INPUT FOR THIS TASK: Begin
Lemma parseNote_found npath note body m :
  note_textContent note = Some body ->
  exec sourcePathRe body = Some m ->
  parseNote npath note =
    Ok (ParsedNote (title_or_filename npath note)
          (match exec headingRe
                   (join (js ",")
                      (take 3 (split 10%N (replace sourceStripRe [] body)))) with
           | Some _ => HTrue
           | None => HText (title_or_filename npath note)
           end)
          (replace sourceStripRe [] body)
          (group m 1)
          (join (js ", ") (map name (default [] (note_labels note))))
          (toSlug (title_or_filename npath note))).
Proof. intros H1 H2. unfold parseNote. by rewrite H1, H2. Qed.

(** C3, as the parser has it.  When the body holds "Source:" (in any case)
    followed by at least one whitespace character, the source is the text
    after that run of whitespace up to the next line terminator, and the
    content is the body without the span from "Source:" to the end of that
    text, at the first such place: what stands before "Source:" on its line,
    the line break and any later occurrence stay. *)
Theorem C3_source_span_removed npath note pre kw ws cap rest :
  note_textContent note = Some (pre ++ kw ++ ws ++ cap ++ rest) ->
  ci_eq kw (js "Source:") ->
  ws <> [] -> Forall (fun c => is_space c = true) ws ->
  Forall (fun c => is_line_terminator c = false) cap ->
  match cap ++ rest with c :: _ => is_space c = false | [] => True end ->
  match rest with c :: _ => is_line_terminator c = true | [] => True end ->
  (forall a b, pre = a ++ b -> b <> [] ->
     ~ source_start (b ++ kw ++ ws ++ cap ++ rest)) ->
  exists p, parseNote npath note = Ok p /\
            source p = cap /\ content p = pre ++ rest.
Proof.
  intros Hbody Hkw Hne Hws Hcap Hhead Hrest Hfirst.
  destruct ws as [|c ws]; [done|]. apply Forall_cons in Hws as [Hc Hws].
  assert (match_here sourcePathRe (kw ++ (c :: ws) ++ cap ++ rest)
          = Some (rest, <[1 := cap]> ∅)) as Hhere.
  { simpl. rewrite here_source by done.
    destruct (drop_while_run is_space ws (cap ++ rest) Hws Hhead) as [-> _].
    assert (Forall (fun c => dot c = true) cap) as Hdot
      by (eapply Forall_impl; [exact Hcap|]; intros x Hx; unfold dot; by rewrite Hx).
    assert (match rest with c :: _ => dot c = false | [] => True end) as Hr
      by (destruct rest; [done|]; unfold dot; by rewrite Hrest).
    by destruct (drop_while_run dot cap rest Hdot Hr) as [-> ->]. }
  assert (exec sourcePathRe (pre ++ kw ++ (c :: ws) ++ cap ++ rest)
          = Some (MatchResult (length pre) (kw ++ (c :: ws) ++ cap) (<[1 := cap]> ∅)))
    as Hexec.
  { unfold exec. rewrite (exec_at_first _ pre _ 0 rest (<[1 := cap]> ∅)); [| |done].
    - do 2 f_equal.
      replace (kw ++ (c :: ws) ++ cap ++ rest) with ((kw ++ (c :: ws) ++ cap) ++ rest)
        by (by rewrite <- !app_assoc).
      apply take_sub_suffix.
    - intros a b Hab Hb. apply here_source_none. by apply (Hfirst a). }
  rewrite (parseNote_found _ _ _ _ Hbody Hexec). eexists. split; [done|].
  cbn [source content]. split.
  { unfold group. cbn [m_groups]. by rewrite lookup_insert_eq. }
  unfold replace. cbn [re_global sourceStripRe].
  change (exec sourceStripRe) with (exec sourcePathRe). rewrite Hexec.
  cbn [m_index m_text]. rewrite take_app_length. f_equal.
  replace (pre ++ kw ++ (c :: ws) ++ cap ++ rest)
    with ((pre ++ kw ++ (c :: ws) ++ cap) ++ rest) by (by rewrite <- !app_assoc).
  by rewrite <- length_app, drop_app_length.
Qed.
INPUT FOR THIS TASK: End
INPUT FOR THIS TASK: Begin
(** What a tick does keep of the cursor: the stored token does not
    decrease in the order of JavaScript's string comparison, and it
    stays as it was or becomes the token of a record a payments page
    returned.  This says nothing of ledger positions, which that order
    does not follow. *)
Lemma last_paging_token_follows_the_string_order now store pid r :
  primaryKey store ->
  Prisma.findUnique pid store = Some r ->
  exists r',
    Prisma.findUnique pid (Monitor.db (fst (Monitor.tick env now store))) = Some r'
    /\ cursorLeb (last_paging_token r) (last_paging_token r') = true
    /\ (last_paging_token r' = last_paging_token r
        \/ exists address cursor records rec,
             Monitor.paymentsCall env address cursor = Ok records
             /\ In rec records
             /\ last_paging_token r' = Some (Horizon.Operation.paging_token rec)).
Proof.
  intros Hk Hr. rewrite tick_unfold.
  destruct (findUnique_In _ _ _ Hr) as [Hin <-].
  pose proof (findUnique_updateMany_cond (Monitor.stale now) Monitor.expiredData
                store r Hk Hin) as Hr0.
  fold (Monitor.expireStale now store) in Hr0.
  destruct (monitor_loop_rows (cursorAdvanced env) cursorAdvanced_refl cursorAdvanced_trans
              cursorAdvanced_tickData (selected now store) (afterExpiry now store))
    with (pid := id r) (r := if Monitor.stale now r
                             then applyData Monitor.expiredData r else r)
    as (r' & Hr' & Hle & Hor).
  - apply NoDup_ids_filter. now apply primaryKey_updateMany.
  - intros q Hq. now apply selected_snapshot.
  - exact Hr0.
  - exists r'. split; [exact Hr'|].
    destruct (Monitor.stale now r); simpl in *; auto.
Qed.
INPUT FOR THIS TASK: End
WHAT TO WORK ON. Output the lines above between the one holding "followed by at" and the one holding "- intros a b", inclusive, with nothing before or after them.

SOLUTION FOR THIS TASK.
    followed by at least one whitespace character, the source is the text
    after that run of whitespace up to the next line terminator, and the
    content is the body without the span from "Source:" to the end of that
    text, at the first such place: what stands before "Source:" on its line,
    the line break and any later occurrence stay. *)
Theorem C3_source_span_removed npath note pre kw ws cap rest :
  note_textContent note = Some (pre ++ kw ++ ws ++ cap ++ rest) ->
  ci_eq kw (js "Source:") ->
  ws <> [] -> Forall (fun c => is_space c = true) ws ->
  Forall (fun c => is_line_terminator c = false) cap ->
  match cap ++ rest with c :: _ => is_space c = false | [] => True end ->
  match rest with c :: _ => is_line_terminator c = true | [] => True end ->
  (forall a b, pre = a ++ b -> b <> [] ->
     ~ source_start (b ++ kw ++ ws ++ cap ++ rest)) ->
  exists p, parseNote npath note = Ok p /\
            source p = cap /\ content p = pre ++ rest.
Proof.
  intros Hbody Hkw Hne Hws Hcap Hhead Hrest Hfirst.
  destruct ws as [|c ws]; [done|]. apply Forall_cons in Hws as [Hc Hws].
  assert (match_here sourcePathRe (kw ++ (c :: ws) ++ cap ++ rest)
          = Some (rest, <[1 := cap]> ∅)) as Hhere.
  { simpl. rewrite here_source by done.
    destruct (drop_while_run is_space ws (cap ++ rest) Hws Hhead) as [-> _].
    assert (Forall (fun c => dot c = true) cap) as Hdot
      by (eapply Forall_impl; [exact Hcap|]; intros x Hx; unfold dot; by rewrite Hx).
    assert (match rest with c :: _ => dot c = false | [] => True end) as Hr
      by (destruct rest; [done|]; unfold dot; by rewrite Hrest).
    by destruct (drop_while_run dot cap rest Hdot Hr) as [-> ->]. }
  assert (exec sourcePathRe (pre ++ kw ++ (c :: ws) ++ cap ++ rest)
          = Some (MatchResult (length pre) (kw ++ (c :: ws) ++ cap) (<[1 := cap]> ∅)))
    as Hexec.
  { unfold exec. rewrite (exec_at_first _ pre _ 0 rest (<[1 := cap]> ∅)); [| |done].
    - do 2 f_equal.
      replace (kw ++ (c :: ws) ++ cap ++ rest) with ((kw ++ (c :: ws) ++ cap) ++ rest)
        by (by rewrite <- !app_assoc).
      apply take_sub_suffix.
    - intros a b Hab Hb. apply here_source_none. by apply (Hfirst a). }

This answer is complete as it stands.